In the days following the incident, Suncor was able to establish a “safe, secure IT environment,” that was free from any corruption or outside incursion, Kruger said. The incident did not have a material impact on financial or operating results, but Kruger doesn’t want to have to go through such an attack in the future, he said.
“Well, first of all, I’d rather have a root canal than go through one of these attacks again,” Kruger said in response to an analyst’s question. “They’re not pleasant at all.”
Kruger, who became CEO in April, said the incident forced some of the top management to rush into action. Dave Oldreive, EVP of downstream, responsible for the company’s refining business, was just four days into his new position.
Like in any emergency situation, Kruger said the best way to respond to such an incident is to cover all bases, rather than take anything for granted.
“When in doubt, go the extra distance,” Kruger said. “It’s easy if you over respond and pull back.”
But not responding fast enough can lead to problems down the road, he said. Kruger did not provide any specific examples of how a slow response could impact things.
The attack also proved to be a crash course in IT. In the three to four days after the incident, Kruger learned more about hardware, software and other IT related issues than he ever imagined he would in his life, he told analysts.
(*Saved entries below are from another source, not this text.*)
Lemma last_index_Some {A} (P : A -> bool) l i :
  last_index P l = Some i <->
  (exists x, l !! i = Some x /\ P x = true)
  /\ (forall j y, (i < j)%nat -> l !! j = Some y -> P y = false).
Proof.
  revert i. induction l as [|x rest IH]; intros i; simpl.
  - split; [done|]. by intros [(y & Hy & _) _].
  - destruct (last_index P rest) as [k|] eqn:Hk.
    + pose proof (proj1 (IH k) eq_refl) as [Hex Hlast]. split.
      * intros [= <-]. split; [done|]. intros [|j] y Hj; [lia|]. simpl. apply Hlast. lia.
      * intros [(y & Hy & HP) Hlast']. f_equal. destruct i as [|i].
        -- destruct Hex as (z & Hz & HPz). rewrite (Hlast' (S k) z) in HPz; [done|lia|done].
        -- f_equal. assert (Hi : Some k = Some i); [|congruence].
           apply IH. split; [by exists y|]. intros j z Hj Hz. apply (Hlast' (S j) z); [lia|done].
    + pose proof (proj1 (last_index_None P rest) Hk) as Hnone.
      destruct (P x) eqn:Hx.
      * split.
        -- intros [= <-]. split; [by exists x|]. intros [|j] y Hj; [lia|]. simpl.
           intros Hy. apply Hnone. by apply list_elem_of_lookup_2 in Hy.
        -- intros [(y & Hy & HP) _]. destruct i as [|i]; [done|]. simpl in Hy.
           apply list_elem_of_lookup_2 in Hy. rewrite (Hnone _ Hy) in HP. done.
      * split; [done|]. intros [(y & Hy & HP) _]. destruct i as [|i]; simpl in Hy.
        -- congruence.
        -- apply list_elem_of_lookup_2 in Hy. rewrite (Hnone _ Hy) in HP. done.
Qed.

Lemma prefix_cons a p b s :
  String.prefix (String a p) (String b s)
  = match ascii_dec a b with left _ => String.prefix p s | right _ => false end.
Proof. reflexivity. Qed.

Lemma header_not_closing line : is_header line = true -> is_closing line = false.
Proof.
  unfold is_header, is_closing. destruct line as [|c rest]; [done|].
  rewrite !prefix_cons.
  destruct (ascii_dec "[" c) as [<-|]; [|done]. intros _.
  by destruct (ascii_dec "}" "[").
Qed.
Kruger said the company held a “comprehensive rundown” of the incident with its board earlier this month.
Suncor has restructured much of its operations, including upper management. The company announced the retirement of three senior-level executives and made significant changes to the reporting structure. CFO Kris Smith will not only be responsible for all financial functions, but IT and supply chain will report directly to Smith.
The company still has not discussed key details about the attack, including the total number of customers impacted, whether there was ransomware involved or how the threat actors breached the IT network.
Suncor has submitted a report to the Office of the Information and Privacy Commissioner for Alberta, according to a spokesperson for the agency. The agency said it had no other comment on the report since the matter was still under review.
According to a report by CBC, the company has been replacing desktop and laptop computers at Suncor, as employees were reportedly unable to log into accounts immediately after the attack.
The attack left the company’s more than 1,500 Petro-Canada retail locations unable to accept card payments and impacted some supplier payments as well. Officials later confirmed that Petro-Canada customer rewards data had been breached, however Suncor field operations were not impacted. Suncor is facing litigation from customers whose data was breached.
Canadian authorities previously warned that state-linked threat actors had been targeting the Canadian oil and gas sector in connection with the country’s support for Ukraine after the Russia invasion.